I have been practicing yoga for about 7 years, have been a mantra disciple for 5 years and a yoga teacher for 3 years. I recently started corresponding with a guy (who is not really a disciple of any guru as far as I can tell) and after awhile we got into a “heated discussion” over enlightenment. If it sounds pitiful, then that’s because it is - who ever heard of arguing over enlightenment?! Yet there I was, arguing. His position was that he is enlightened, but that his enlightenment is qualified. That there are stages to enlightenment and that you can grow in it. He says he knows this from his own experience and insight. I tried to tell him that experiences and siddhis are not enlightenment, but he would have nothing of it.
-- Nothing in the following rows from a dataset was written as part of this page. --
(* ===== verification/RefShared.v ===== *)
(** * The reference world, shared

    Each request to a reference collection takes effect at once, so the reference
    account may be shared, and the surroundings of the reference world keep what the
    system promises. *)
From S2P Require Import Prelude GoStrings.
From S2P Require Import Azure Api External Services Subnets Wait Dynamic.
From S2P Require Import Cosmos CosmosLaws RefCollection.
From S2P Require Import Database DatabaseSpec.
From S2P Require Import Static Frontend FrontendSpec Preview Backend.
From S2P Require Import Mux Middleware Authorizer Routes RoutesSpec.
From S2P Require Import Reference.
From S2P Require Import Rely Lifecycle System.

Section linear.
Context {W D : Type} `{!Document D, !Stored D}.
Context (c : documentClient) (matches_ : Query -> string -> Z -> D -> bool).
Context (now : W -> Z) (get : W -> Coll (D := D)) (set : Coll (D := D) -> W -> W).
Context (get_set : forall co w, get (set co w) = co).
#[local] Existing Instance ref_collection.

Lemma run_triggers_stored t names (d d' : D) :
  run_triggers t names d = Some d' -> exists ts, d' = foldr d_with_leaseExpires d ts.
Proof.
  unfold run_triggers. assert (forall ts, foldl (fun o name => o ≫= run_trigger t name)
    (Some (foldr d_with_leaseExpires d ts)) names = Some d' -> exists ts, d' = foldr d_with_leaseExpires d ts) as H.
  { induction names as [|name names IH]; intros ts; simpl; [intros [= <-]; by exists ts|].
    unfold run_trigger at 2. repeat case_decide.
    - apply (IH (_ :: ts)).
    - apply (IH (_ :: ts)).
    - clear. intros H. exfalso. by induction names. }
  apply (H []).
Qed.

Lemma stamped_stored t req co (d d' : D) : stamped t req co d = Some d' -> stored_from d d'.
Proof. intros (d1 & [ts ->]%run_triggers_stored & ->)%fmap_Some_inv. by eexists _, ts. Qed.

(** Neither the service's metadata nor its lease times are part of the key. *)
Context (key_meta : forall me (d : D), d_key (d_with_meta me d) = d_key d).
Context (key_lease : forall n (d : D), d_key (d_with_leaseExpires n d) = d_key d).
Lemma stored_key (d d' : D) : stored_from d d' -> d_key d' = d_key d.
Proof. by apply stored_field. Qed.

Lemma write_cases status m (d : D) co resp co' :
  write status m d co = (resp, co') ->
  (resp = respond status d /\ co_map co' = m) \/ (resp = refuse StatusConflict /\ co' = co).
Proof.
  unfold write. destruct (make m _) as [co1|] eqn:E; intros [= <- <-]; [left|by right]. by apply make_ok in E.
Qed.

Abbreviation effect_of req r m m' :=
  (effect W (Collection0 := ref_collection matches_ now get) req r m m').

Lemma refuse_effect req n m : n <> StatusCreated -> effect_of req (Ok (refuse n)) m m.
Proof. intros Hn. split; [by left|..]; intros; simplify_eq/=. Qed.

Lemma write_effect req status d d' m m' :
  wrote req m m' -> rq_Body req = BodyDoc d -> stored_from d d' -> m' !! d_key d' = Some d' ->
  effect_of req (Ok (respond status d')) m m'.
Proof.
  intros Hw Hb Hs Hm. split; [by right|..]; intros; simplify_eq/=; [done|].
  split; [done|]. intros d2 _ Hd2. congruence.
Qed.

Lemma delete_effect req k m m' :
  rq_Method req = "DELETE" -> m' = delete k m -> effect_of req (Ok (refuse StatusNoContent)) m m'.
Proof. intros Hm Hd. split; intros; simplify_eq/=. right. left. split; [done|by exists k]. Qed.

Lemma serve_effect t req co resp co' :
  serve c matches_ t req co = (resp, co') ->
  effect_of req (Ok resp) (co_map co) (co_map co').
Proof.
  unfold serve. intros H. case_decide as Hg.
  { destruct (locate c req co) as [[k d]|] eqn:Hl.
    - injection H as <- <-. apply find_some in Hl as [Hin _]. apply list_elem_of_In, elem_of_map_to_list in Hin.
      split; [by left|..]; intros; simplify_eq/=. by rewrite (co_key _ _ _ Hin).
    - destruct (rq_Body req); injection H as <- <-; by apply refuse_effect. }
  destruct (rq_Body req) as [|d|q] eqn:Hb.
  - case_decide as Hp; [injection H as <- <-; by apply refuse_effect|].
    destruct (locate c req co) as [[k old]|] eqn:Hl; [|injection H as <- <-; by apply refuse_effect].
    destruct (RefCollection.allowed req old); simpl in H; [|injection H as <- <-; by apply refuse_effect].
    case_decide as Hput; [injection H as <- <-; by apply refuse_effect|].
    case_decide as Hdel; [|injection H as <- <-; by apply refuse_effect].
    destruct (make _ _) as [co1|] eqn:E; injection H as <- <-; [|by apply refuse_effect].
    apply make_ok in E. by apply (delete_effect req k).
  - case_decide as Hp.
    + destruct (co_map co !! d_key d) as [x|] eqn:Hk; [injection H as <- <-; by apply refuse_effect|].
      destruct (stamped t req co d) as [d'|] eqn:Hst; [|injection H as <- <-; by apply refuse_effect].
      apply write_cases in H as [[-> Hm]|[-> ->]]; [|by apply refuse_effect].
      apply stamped_stored in Hst as Hs. apply (write_effect req _ d); [|done|done|].
      * right. exists d, d'. split_and!; [done|done|by left].
      * rewrite Hm, (stored_key _ _ Hs). apply lookup_insert_eq.
    + destruct (locate c req co) as [[k old]|] eqn:Hl; [|injection H as <- <-; by apply refuse_effect].
      destruct (RefCollection.allowed req old); simpl in H; [|injection H as <- <-; by apply refuse_effect].
      case_decide as Hput.
      * destruct (decide (d_ID d <> d_ID old)) as [|Hid%dec_stable]; [injection H as <- <-; by apply refuse_effect|].
        destruct (stamped t req co d) as [d'|] eqn:Hst; [|injection H as <- <-; by apply refuse_effect].
        apply write_cases in H as [[-> Hm]|[-> ->]]; [|by apply refuse_effect].
        apply stamped_stored in Hst as Hs. apply (write_effect req _ d); [|done|done|].
        -- right. exists d, d'. split_and!; [done|done|]. right. split; [done|]. exists k, old.
           apply find_some in Hl as [Hin _]. apply list_elem_of_In, elem_of_map_to_list in Hin. done.
        -- rewrite Hm, (stored_key _ _ Hs). apply lookup_insert_eq.
      * case_decide; [|injection H as <- <-; by apply refuse_effect].
        destruct (make _ _) as [co1|] eqn:E; injection H as <- <-; [|by apply refuse_effect].
        apply make_ok in E. by apply (delete_effect req k).
  - injection H as <- <-. split; [by left|..]; intros; simplify_eq/=.
    match goal with H : _ ∈ _ |- _ => apply page_spec in H as [? ?] end. split; [done|exists (partition_of req), t; congruence].
Qed.

(** A request leaves the rest of the world alone. *)
Context (I : W -> Prop) (G rest : W -> W -> Prop) `{!PreOrder G}.
Context (rest_set : forall co w, rest w (set co w)).
Lemma ref_linear :
  Linear (Service0 := ref_service c matches_ now get set) (Collection0 := ref_collection matches_ now get) I G rest.
Proof.
  intros req w _. exists w, (snd (ref_service c matches_ now get set req w)). unfold hc_Do, ref_service, store. simpl.
  destruct (serve c matches_ (now w) req (get w)) as [resp co'] eqn:E. simpl. rewrite get_set.
  split_and!; [reflexivity|by apply (serve_effect (now w))|done|reflexivity].
Qed.
End linear.

Lemma load_lookup {D} `{!Document D, !Stored D} (l : list D) k d :
  co_map (load l) !! k = Some d -> d ∈ l /\ d_key d = k.
Proof.
  unfold load. destruct (make _ _) as [co|] eqn:E; [|simpl; by rewrite lookup_empty].
  apply make_ok in E. simpl. rewrite E. intros (x & [= -> ->] & Hx)%elem_of_list_to_map_2%list_elem_of_fmap. done.
Qed.

(** ** The account *)
Lemma quiet_kept {A} (m : M World A) : (forall w, clusters (snd (m w)) = clusters w /\ asyncs (snd (m w)) = asyncs w) ->
  steps (guards well_kept promise) m.
Proof. intros H w _. destruct (H w). by apply unchanged_promise. Qed.

#[export] Instance World_shared : SharedAccount World ref_db.
Proof.
  split; try (intros; by apply quiet_kept).
  - by apply ref_linear; [..|apply _|].
  - by apply ref_linear; [..|apply _|].
  - intros req. apply quiet_kept. intros w. unfold hc_Do, account_subscriptions. simpl. unfold ref_service.
    by destruct (serve _ _ _ _ _).
  - intros pk t d Hm. by apply andb_true_iff in Hm as [_ Hm].
  - done.
  - done.
Qed.

#[export] Instance World_handlers : Handlers World (guards well_kept promise) ref_apis.
Proof.
  split; try (intros; by apply quiet_kept).
  intros k v oc Hv. apply ref_apis_ok in Hv. apply quiet_kept. intros w.
  by destruct (vo_quiet _ Hv oc w) as (? & ? & ?).
Qed.
#[export] Instance World_kept_server : ServerQuiet World (guards well_kept promise).
Proof. split; intros; by apply quiet_kept. Qed.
Now this whole exchange had a profound effect on me, and it is on this that I’m focusing. What I’ve begun to realize is that I’m very attached to ideas about yoga and spirituality. When someone disagrees and refuses to pay attention to my attempted explanations, I get angry.
At first I thought if I only could “give up my ideas” then everything would be OK. The problem is, these are not “my” ideas. I have them on the authority of my Guru. If I remember correctly, Patanjali in one of the Yoga Sutras says that statements made by persons of authority (e.g. scriptural authority or the Guru) qualify as knowledge in that you can trust them just as much (if not more) as you can trust your own senses. In other words, you do not have to be a Jnani yourself to know something, provided you heard it from an authoritative source.
So, when someone says or does something that seems to fly in the face of everything I’ve ever heard from my Guru and other masters, how to stop getting angry about it? Would you suggest that I try to press on and go “through” the anger (i.e. keep talking with the person while innerly observing my anger) or avoid this type of situation.